• [Record excerpts]
(* ===== verification/SchedReads.v ===== *)
(** * Request scheduler: the reads of a worker

    Facts on [SchedWorker].  The requests of live windows without a DONE are the
    open ones ([open_ids]); each handler is described by what it takes from them
    and adds to the messages.  The theorems: panels submitted or queued are those
    reported and those open, a tick reports exactly the completed reads, which
    request ids of a window differ, and a wake-up that is lost when a window is
    retired. *)

From S2P Require Import Prelude Telemetry Cluster GroupMsg LocalMem Dma RemoteAccess Effects SchedMsg SchedManager SchedWorker.

Section WorkerFacts.
Import SchedMsg SchedWorker.
Local Open Scope sched_scope.

(** ** What the manager reads in the messages *)

Definition done_log (l : list RequestSchedulerMsg) : list Z :=
  concat (map (fun m => match type m with DONE => SchedManager.dones m | SUBMIT => [] end) l).
Definition submit_log (l : list RequestSchedulerMsg) : list Submit :=
  concat (map (fun m => match type m with SUBMIT => SchedManager.submits m | DONE => [] end) l).

Lemma done_log_app l l' : done_log (l ++ l') = done_log l ++ done_log l'.
Proof. unfold done_log. by rewrite map_app, concat_app. Qed.
Lemma submit_log_app l l' : submit_log (l ++ l') = submit_log l ++ submit_log l'.
Proof. unfold submit_log. by rewrite map_app, concat_app. Qed.

Variable c : Config.
Variable walk : gmap Z WorkerWindowTxnState -> list Z.

Lemma small_count {A} (l : list A) : Z.of_nat (List.length l) < 65536 -> u16 (Z.of_nat (List.length l)) = Z.of_nat (List.length l).
Proof. intros H. unfold u16. apply Z.mod_small. lia. Qed.

Lemma dones_done_msg ids cycles :
  ids <> [] -> Z.of_nat (List.length ids) < 65536 -> done_log [done_msg c ids cycles] = ids.
Proof.
  intros Hn Hl. unfold done_log. cbn [map concat]. rewrite app_nil_r. unfold done_msg, stamp.
  unfold SchedManager.dones. cbn. destruct ids as [|id ids]; [done|].
  rewrite small_count by done. rewrite (proj2 (Z.ltb_lt _ _)) by (cbn [List.length]; lia). by rewrite Nat2Z.id, take_ge.
Qed.

Lemma zip_batch_map l :
  SchedManager.zip_batch (map s_requestId l) (map s_srcAddr l) (map s_dstAddr l) (map s_bytes l) (map s_targetNode l)
    (map s_completionFlagAddr l) (map s_completionValue l) = l.
Proof. induction l as [|[] l IH]; [done|]. cbn. by rewrite IH. Qed.

Lemma submits_submit_msg l :
  l <> [] -> Z.of_nat (List.length l) < 65536 -> submit_log [submit_msg c l] = l.
Proof.
  intros Hn Hl. unfold submit_log. cbn [map concat]. rewrite app_nil_r. unfold submit_msg, stamp, SchedManager.submits. cbn.
  rewrite small_count by done. rewrite zip_batch_map. destruct l as [|x l]; [done|].
  rewrite (proj2 (Z.ltb_lt _ _)) by (cbn [List.length]; lia). by rewrite Nat2Z.id, take_ge.
Qed.

(** ** Open requests *)

Fixpoint unsent (ids flags : list Z) : list Z :=
  match ids, flags with
  | id :: ids, flag :: flags => (if flag =? 0 then [id] else []) ++ unsent ids flags
  | _, _ => []
  end.
Definition open_half (h : Half) : list Z := unsent (requestIds h) (doneSentKStep h).
Definition open_tile (x : WorkerTileRequestState) : list Z := open_half (matHalf x) ++ open_half (vecHalf x).
Definition open_tiles (l : list WorkerTileRequestState) : list Z := concat (map open_tile l).
Definition open_in (m : gmap Z WorkerWindowTxnState) : list Z :=
  concat (map (fun x => open_tiles (tiles (snd x))) (map_to_list m)).
Definition open_ids (s : t) : list Z := open_in (workerWindowTxns_ s).

Lemma open_split m id st :
  m !! id = Some st -> exists rest, open_in m ≡ₚ open_tiles (tiles st) ++ rest /\
    (forall st', open_in (<[id := st']> m) ≡ₚ open_tiles (tiles st') ++ rest) /\ open_in (delete id m) ≡ₚ rest.
Proof.
  intros H. exists (open_in (delete id m)).
  assert (forall st', open_in (<[id := st']> m) ≡ₚ open_tiles (tiles st') ++ open_in (delete id m)) as Hi.
  { intros st'. unfold open_in. rewrite <- insert_delete_eq. rewrite map_to_list_insert by apply lookup_delete_eq. done. }
  split_and!; [|done|done]. rewrite <- Hi. by rewrite insert_id.
Qed.
Lemma open_fresh m id st : m !! id = None -> open_in (<[id := st]> m) ≡ₚ open_tiles (tiles st) ++ open_in m.
Proof. intros H. unfold open_in. by rewrite map_to_list_insert. Qed.

(** A half whose requests all have a flag, and have an id that is not zero. *)
Record half_ok (h : Half) : Prop := {
  ho_flags : List.length (doneSentKStep h) = List.length (requestIds h);
  ho_ids : Forall (fun id => id <> 0) (requestIds h);
  ho_single : requestIds h = [] -> requestId h = 0
}.
Definition tile_ok (x : WorkerTileRequestState) : Prop :=
  issued x = true /\ half_ok (matHalf x) /\ half_ok (vecHalf x).

(** ** Batches of DONEs *)

Hypothesis done_batch : 1 <= doneBatchSize_ c < 65535.
Hypothesis submit_batch : 1 <= submitBatchSize_ c < 65536.

Definition told (log : list RequestSchedulerMsg) (acc : Batch) : list Z := done_log log ++ map fst acc.

Lemma flushDone_spec acc log s :
  Z.of_nat (List.length acc) < 65536 ->
  wp False (flushDone c acc) (fun _ log' s' => s' = s /\ done_log log' = told log acc /\ submit_log log' = submit_log log) log s.
Proof.
  intros H. unfold flushDone, told. destruct acc as [|x acc]; [apply wp_ret; by rewrite app_nil_r|].
  apply wp_send. rewrite done_log_app, submit_log_app. rewrite dones_done_msg; [|done|by rewrite length_map].
  split; [done|]. split; [done|]. cbn. by rewrite app_nil_r.
Qed.

Lemma flush_if_full_spec acc log s :
  Z.of_nat (List.length acc) < 65536 ->
  wp False (flush_if_full c acc) (fun acc' log' s' => s' = s /\ told log' acc' = told log acc /\ submit_log log' = submit_log log /\
    Z.of_nat (List.length acc') < doneBatchSize_ c) log s.
Proof.
  intros H. unfold flush_if_full. destruct (Z.leb_spec (doneBatchSize_ c) (Z.of_nat (List.length acc))); [|by apply wp_ret].
  apply wp_bind. eapply wp_mono; [by apply flushDone_spec|]. intros ? log' s' (-> & E1 & E2). apply wp_ret.
  split_and!; [done| |done|cbn; lia]. unfold told at 1. by rewrite app_nil_r.
Qed.

(** ** Reporting completed requests *)

(** Of the open requests [x] the completed ones are told, the others [x'] stay. *)
Definition reports (s : t) (x x' : list Z) (log : list RequestSchedulerMsg) (acc : Batch)
    (log' : list RequestSchedulerMsg) (acc' : Batch) : Prop :=
  exists new, told log' acc' = told log acc ++ new /\ submit_log log' = submit_log log /\ x ≡ₚ new ++ x' /\
    Forall (fun id => complete id s = true) new /\ Forall (fun id => complete id s = false) x'.
(* ===== verification/MemNic.v ===== *)
(** * Memory node: the network interface

    Models the bridge that serves the cores' DMA at a memory node:
    memHierarchy/memNICBase.h (what concerns Golem) and memHierarchy/memNIC.cc.
    Reads arrive from the network, wait for admission under a budget of credits,
    are forwarded to the memory and answered in an order that depends on the
    configuration; reads of the same K/V chunk are coalesced and served from a
    cache.  Writes are forwarded at once and acknowledged.

    Computations are those of [Effects]; the effects are events for the memory,
    packets for the network and starts of the clock.  [link] tells whether the
    network accepts the [n]-th attempt to send, [names] is the order in which the
    hash map of endpoints is walked, [sort] is what [std::sort] returns.
    Statistics and traces are left out, and so are fields that only they use and
    the sets of endpoints that only initialization reads.

    The last section relates the ids the node reads to those of [SchedMsg]. *)

From S2P Require Import Prelude Telemetry Cluster GroupMsg LocalMem Dma Effects SchedMsg.
From stdpp Require Import strings pretty.
#[local] Open Scope Z_scope.
#[local] Open Scope mach_scope.

Module MemNic.
Import Net.

(** ** Data *)

Record Config := mkConfig {
  info_addr : Z;
  golem_network_num_vns_ : Z;
  golem_dma_response_vn : Z;
  golem_dma_write_response_vn : Z;
  golem_dma_response_priority_enable : bool;
  golem_dma_kv_coalesce_enable_ : bool;
  golem_dma_kv_multicast_bytes_per_cycle_ : Z;
  golem_dma_kv_expected_consumers_ : Z;
  golem_dma_response_drain_limit : Z;
  golem_dma_credit_cap_ : Z;
  golem_dma_credit_chunk_bytes_ : Z;
  golem_dma_admission_limit_ : Z;
  golem_dma_window_priority_enable_ : bool;
  golem_dma_window_reorder_cycles_ : Z;
  golem_dma_tile_chunk_quantum_ : Z;
  golem_dma_response_tile_priority_enable_ : bool;
  golem_dma_response_reorder_cycles_ : Z;
  golem_dma_response_max_starvation_cycles_ : Z;
  golem_dma_admission_max_starvation_cycles_ : Z;
  golem_dma_clock_factor_ : Z;
  packetHeaderBytes : Z
}.

(** The checks of [build]; [response_vn] and [write_vn] are absent if not given. *)
Definition build (response_vn write_vn : option Z) (c : Config) : option Config :=
  let num_vns := Z.max (golem_network_num_vns_ c) 1 in
  let response_vn := default (if 2 <=? num_vns then 1 else 0) response_vn in
  let write_vn := default (if 3 <=? num_vns then 2 else 0) write_vn in
  if num_vns <=? response_vn then None
  else if golem_dma_kv_coalesce_enable_ c &&
          ((golem_dma_kv_multicast_bytes_per_cycle_ c =? 0) || (golem_dma_kv_expected_consumers_ c =? 0)) then None
  else if num_vns <=? write_vn then None
  else if negb (golem_dma_credit_cap_ c =? 0) && (golem_dma_credit_chunk_bytes_ c =? 0) then None
  else Some (mkConfig (info_addr c) num_vns response_vn write_vn (golem_dma_response_priority_enable c)
    (golem_dma_kv_coalesce_enable_ c) (golem_dma_kv_multicast_bytes_per_cycle_ c)
    (golem_dma_kv_expected_consumers_ c) (golem_dma_response_drain_limit c) (golem_dma_credit_cap_ c)
    (golem_dma_credit_chunk_bytes_ c) (golem_dma_admission_limit_ c) (golem_dma_window_priority_enable_ c)
    (golem_dma_window_reorder_cycles_ c) (Z.max (golem_dma_tile_chunk_quantum_ c) 1)
    (golem_dma_response_tile_priority_enable_ c) (golem_dma_response_reorder_cycles_ c)
    (golem_dma_response_max_starvation_cycles_ c) (golem_dma_admission_max_starvation_cycles_ c)
    (Z.max (golem_dma_clock_factor_ c) 1) (packetHeaderBytes c)).

(** Where and how a read is answered. *)
Record GolemDmaKvSubscriber := mkSubscriber {
  sb_returnAddr : Z;
  sb_returnEndpoint : Z;
  sb_completionFlagAddr : Z;
  sb_completionValue : Z;
  sb_requestId : Z;
  sb_creditUnits : Z;
  sb_kind : DmaRequestKind;
  sb_consumer : DmaConsumerMetadata
}.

• [What you are asked to do] Out of the data above, give again only the lines starting at the one holding "let response_vn := default" and ending at the one holding "(Z.max (golem_dma_clock_factor_ c)", unchanged.

• [Result of this exercise]
  let response_vn := default (if 2 <=? num_vns then 1 else 0) response_vn in
  let write_vn := default (if 3 <=? num_vns then 2 else 0) write_vn in
  if num_vns <=? response_vn then None
  else if golem_dma_kv_coalesce_enable_ c &&
          ((golem_dma_kv_multicast_bytes_per_cycle_ c =? 0) || (golem_dma_kv_expected_consumers_ c =? 0)) then None
  else if num_vns <=? write_vn then None
  else if negb (golem_dma_credit_cap_ c =? 0) && (golem_dma_credit_chunk_bytes_ c =? 0) then None
  else Some (mkConfig (info_addr c) num_vns response_vn write_vn (golem_dma_response_priority_enable c)
    (golem_dma_kv_coalesce_enable_ c) (golem_dma_kv_multicast_bytes_per_cycle_ c)
    (golem_dma_kv_expected_consumers_ c) (golem_dma_response_drain_limit c) (golem_dma_credit_cap_ c)
    (golem_dma_credit_chunk_bytes_ c) (golem_dma_admission_limit_ c) (golem_dma_window_priority_enable_ c)
    (golem_dma_window_reorder_cycles_ c) (Z.max (golem_dma_tile_chunk_quantum_ c) 1)
    (golem_dma_response_tile_priority_enable_ c) (golem_dma_response_reorder_cycles_ c)
    (golem_dma_response_max_starvation_cycles_ c) (golem_dma_admission_max_starvation_cycles_ c)
    (Z.max (golem_dma_clock_factor_ c) 1) (packetHeaderBytes c)).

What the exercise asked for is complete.